I ricercatori e gli enti regolatori hanno chiarito con fermezza che l’esame non è destinato allo screening di massa per soggetti sani o asintomatici, né deve essere interpretato come un mezzo per predire lo sviluppo della patologia nei successivi vent’anni. L’indicazione clinica ne limita l’uso come strumento complementare per persone dai 40 anni in su che mostrano già deficit cognitivi documentati, quali perdite di memoria recente, difficoltà lessicali, disorientamento spaziale o compromissione delle funzioni esecutive. Il test consente di accertare se tali manifestazioni siano legate alla cascata dell’Alzheimer o a patologie reversibili e distinte, tra cui disfunzioni tiroidee, carenze di vitamine, depressione maggiore o problemi cerebrovascolari.

Ruolo nelle terapie con lecanemab e donanemab e arrivo in Europa

La disponibilità di un biomarcatore su sangue affidabile riveste un’importanza cruciale in virtù del recente sviluppo di anticorpi monoclonali mirati contro l’amiloide, quali lecanemab e donanemab, la cui efficacia nel rallentare il declino cognitivo dipende dalla somministrazione precoce, prima che le lesioni neuronali divengano diffuse e irreversibili. Fino a questo momento l’accesso a tali cure è stato ostacolato da colli di bottiglia diagnostici: ricorrere su larga scala alla PET cerebrale o alla puntura lombare comporta costi considerevoli, lunghe liste d’attesa e l’invasività della procedura di rachicentesi con i conseguenti rischi di cefalea post-prelievo. Un prelievo venoso rapido e accessibile semplifica il triage clinico e individua con tempestività i pazienti eleggibili per le terapie e per i trial sperimentali.

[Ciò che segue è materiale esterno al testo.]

Lemma findConfigType_only api name fuel offset :
  (∀ limit offset, P (Rest api (RListConfigTypes limit offset))) → only P (findConfigType api name fuel offset).
Proof.
  intros Hl. revert offset. induction fuel as [|fuel IH]; intros offset; cbn [findConfigType]; [done|].
  cbn [bind rest call only]. split; [done|]. intros [err|[data|]]; [done| |done].
  cbv zeta. destruct (head _) as [[]|]; [done|]. case_test; [done|apply IH].
Qed.

End Loops.

Lemma implement_wp o h : wp disciplined (implement o) (λ _ _, True) h.
Proof.
  destruct o; cbn [implement].
  all: try (apply createIfMissing_wp; intros; apply use_wp; intros).
  all: try (apply use_wp; intros).
  all: try apply findPaged_only; try (apply listIdentities_only; done).
  all: unfold getOrNil, createAndRead, updateAndRead, deleteOrMissing, getIdentityByID, getServiceByID,
    getConfigByID, getAccessPolicyByID, getServiceEdgeRouterPolicyByID, readBack, enrollmentJWT,
    createOTTEnrollment, resolveConfigTypeID.
  all: try solve [inside_calls; by apply findConfigType_only].
  unfold FindIdentityByName. apply wp_bind. eapply wp_mono; [done| |apply use_wp; intros; by apply listIdentities_only].
  by intros [] ? _.
Qed.

Lemma goroutine_wp os h : wp disciplined (goroutine os) (λ _ _, True) h.
Proof.
  revert h. induction os as [|o os IH]; intros h; cbn [goroutine]; [done|].
  apply wp_bind. eapply wp_mono; [done| |apply implement_wp]. intros. apply IH.
Qed.

(** ** The interleaved system *)

(** The fields of the client, and all sessions that were opened so far, each
    with its credentials. *)
Record fields := {
  cachedClient : option session;
  cachedConfig : ManagementConfig;
  opened : list (ManagementConfig * session);
}.

(** The effect of a call on the fields; [None] when they do not allow the
    answer. *)
Definition react (f : fields) (o : clientOp) : clientResp o → option fields :=
  match o with
  | LockedRead => λ r, if bool_decide (r = (cachedClient f, cachedConfig f)) then Some f else None
  | LockedStore api cfg => λ _, Some
      {| cachedClient := Some api; cachedConfig := cfg; opened := opened f |}
  | LockedInvalidate => λ _, Some
      {| cachedClient := None; cachedConfig := cachedConfig f; opened := opened f |}
  | Login cfg => λ r, Some
      match r with
      | inl _ => f
      | inr api => {| cachedClient := cachedClient f; cachedConfig := cachedConfig f;
                      opened := (cfg, api) :: opened f |}
      end
  | _ => λ _, Some f
  end.

(** A goroutine: what it observed and what it does next. *)
Record thread := { past : ctrace; next : client unit }.

Record system := { shared : fields; threads : list thread }.

(** The client after [New], and goroutines that start their calls. *)
Definition initial (cfg : ManagementConfig) (calls : list (list zitiOp)) : system :=
  {| shared := {| cachedClient := None; cachedConfig := cfg; opened := [] |};
     threads := (λ os, {| past := []; next := goroutine os |}) <$> calls |}.

Inductive step : system → system → Prop :=
  | step_call s i h o k (r : clientResp o) f :
      threads s !! i = Some {| past := h; next := Vis o k |} →
      react (shared s) o r = Some f →
      step s {| shared := f;
                threads := <[i := {| past := h ++ [cev o r]; next := k r |}]> (threads s) |}.

Inductive reachable (s0 : system) : system → Prop :=
  | reachable_start : reachable s0 s0
  | reachable_step s s' : reachable s0 s → step s s' → reachable s0 s'.

(** What a goroutine saw is in agreement with the sessions that were opened. *)
Definition agrees (f : fields) (h : ctrace) : Prop :=
  ∀ cfg api, obtained h cfg api → (cfg, api) ∈ opened f.

(** The invariant of the system. *)
Definition wellFormed (s : system) : Prop :=
  (∀ api, cachedClient (shared s) = Some api → (cachedConfig (shared s), api) ∈ opened (shared s)) ∧
  ∀ i th, threads s !! i = Some th →
    wp disciplined (next th) (λ _ _, True) (past th) ∧ agrees (shared s) (past th).

Lemma react_opened f o r f' : react f o r = Some f' → ∀ x, x ∈ opened f → x ∈ opened f'.
Proof.
  destruct o; cbn; try (by intros [= <-]).
  - case_test; [by intros [= <-]|done].
  - intros [= <-] x Hx. destruct r; [done|]. by right.
Qed.

Lemma wellFormed_initial cfg calls : wellFormed (initial cfg calls).
Proof.
  split; [done|]. intros i th. cbn. rewrite list_lookup_fmap, fmap_Some. intros (os & _ & ->).
  split; [apply goroutine_wp|]. intros c a [Hin|Hin]; by apply not_elem_of_nil in Hin.
Qed.

(** The login or the read of an event. *)
Definition loginOf (e : event clientOp clientResp) : option (ManagementConfig * session) :=
  match e with Ev (Login cfg) (inr api) => Some (cfg, api) | _ => None end.
Definition readOf (e : event clientOp clientResp) : option (option session * ManagementConfig) :=
  match e with Ev LockedRead r => Some r | _ => None end.

(** A new event of a goroutine agrees with the fields after it. *)
Lemma agrees_snoc f h o (r : clientResp o) f' :
  (∀ api, cachedClient f = Some api → (cachedConfig f, api) ∈ opened f) →
  agrees f h → react f o r = Some f' → agrees f' (h ++ [cev o r]).
Proof.
  intros Hc Ha Hr cfg api Hob. pose proof (react_opened _ _ _ _ Hr) as Hmono.
  destruct Hob as [Hin|Hin]; apply elem_of_app in Hin as [Hin|Hin];
    [by apply Hmono, Ha; left| |by apply Hmono, Ha; right|]; apply list_elem_of_singleton in Hin.
  - apply (f_equal loginOf) in Hin. cbn in Hin. destruct o; try done. destruct r as [|a]; [done|].
    injection Hin as -> ->. cbn in Hr. injection Hr as <-. by left.
  - apply (f_equal readOf) in Hin. cbn in Hin. destruct o; try done. injection Hin as <-. cbn in Hr.
    revert Hr. case_test; [|done]. reflect_bools. intros [= <-]. injection Heqb as E ->. by apply Hc.
Qed.

Lemma wellFormed_step s s' : wellFormed s → step s s' → wellFormed s'.
Proof.
  intros [Hcached Hthreads] Hstep. destruct Hstep as [s i h o k r f Hi Hr].
  destruct (Hthreads i _ Hi) as [[Hdisc Hnext] Hagree]. cbn [past next] in *.
  split; cbn [shared threads].
  - intros api Hapi. pose proof (react_opened _ _ _ _ Hr) as Hmono. destruct o; cbn in Hr.
    all: try (injection Hr as <-; by apply Hcached).
    + revert Hr. case_test; [|done]. intros [= <-]. by apply Hcached.
    + injection Hr as <-. cbn in *. injection Hapi as <-. apply Hagree. by left.
    + injection Hr as <-. destruct r as [e|a]; [by apply Hcached|]. cbn in *. right. by apply Hcached.
  - intros j th. rewrite list_lookup_insert_Some. intros [(<- & <- & _)|[_ Hj]]; cbn [past next].
    + split; [apply Hnext|by apply (agrees_snoc (shared s))].
    + destruct (Hthreads j th Hj) as [? Hj']. split; [done|]. intros cfg api Hob.
      apply (react_opened _ _ _ _ Hr). by apply Hj'.
Qed.

Lemma wellFormed_reachable cfg calls s : reachable (initial cfg calls) s → wellFormed s.
Proof. induction 1; [apply wellFormed_initial|by eapply wellFormed_step]. Qed.

(** C29. Sessions are never mixed up.  However any number of goroutines call the
    client, in every reachable state: the cached session was opened with the
    cached credentials; and whatever goroutine is about to make a REST call
    makes it in a session that was opened with exactly the credentials this
    goroutine loaded last.  So after the credentials are rotated, a call that
    has loaded the new ones never runs in a session of the old ones, although
    the cache is shared and other goroutines may store and invalidate sessions
    between any two calls. *)
Theorem sessions_match_credentials (cfg : ManagementConfig) (calls : list (list zitiOp)) (s : system) :
  reachable (initial cfg calls) s →
  (∀ api, cachedClient (shared s) = Some api → (cachedConfig (shared s), api) ∈ opened (shared s)) ∧
  ∀ i h api o k, threads s !! i = Some {| past := h; next := Vis (Rest api o) k |} →
    ∃ loaded, lastLoaded h = Some loaded ∧ (loaded, api) ∈ opened (shared s).
Proof.
  intros [Hcached Hthreads]%wellFormed_reachable. split; [done|]. intros i h api o k Hi.
  destruct (Hthreads i _ Hi) as [[(loaded & Hl & Hob) _] Hagree]. exists loaded.
  split; [done|by apply Hagree].
Qed.

End Sessions.

(** ** A concrete interleaving

    Two goroutines: the first opens a session, and the second finds it. *)
Definition exOld : ManagementConfig :=
  {| ControllerURL := ""; Username := ""; Password := ""; CABundlePEM := "" |}.

Definition exCalls : list (list zitiOp) := [[OpGetIdentity "a"]; [OpDeleteService "b"]].

(** One call of the goroutine [i] with the answer [r]. *)
Ltac step_with i r := eapply (step_call _ i _ _ _ r); [reflexivity|vm_compute; reflexivity].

L’approvazione rappresenta la terza autorizzazione per biomarcatori ematici dell’Alzheimer rilasciata negli Stati Uniti in poco più di un anno. Per quanto concerne l’Europa e l’Italia, l’iter di recepimento fa capo all’Agenzia Europea per i Medicinali e alle normative per i dispositivi diagnostici in vitro con marcatura CE, con una stima di introduzione nei sistemi sanitari entro i prossimi due anni. La comunità scientifica sottolinea comunque che l’esame ematico non andrà a rimpiazzare l’inquadramento neurologico e la valutazione neuropsicologica globale, ma fungerà da elemento chiave per garantire una medicina di precisione precoce e universale.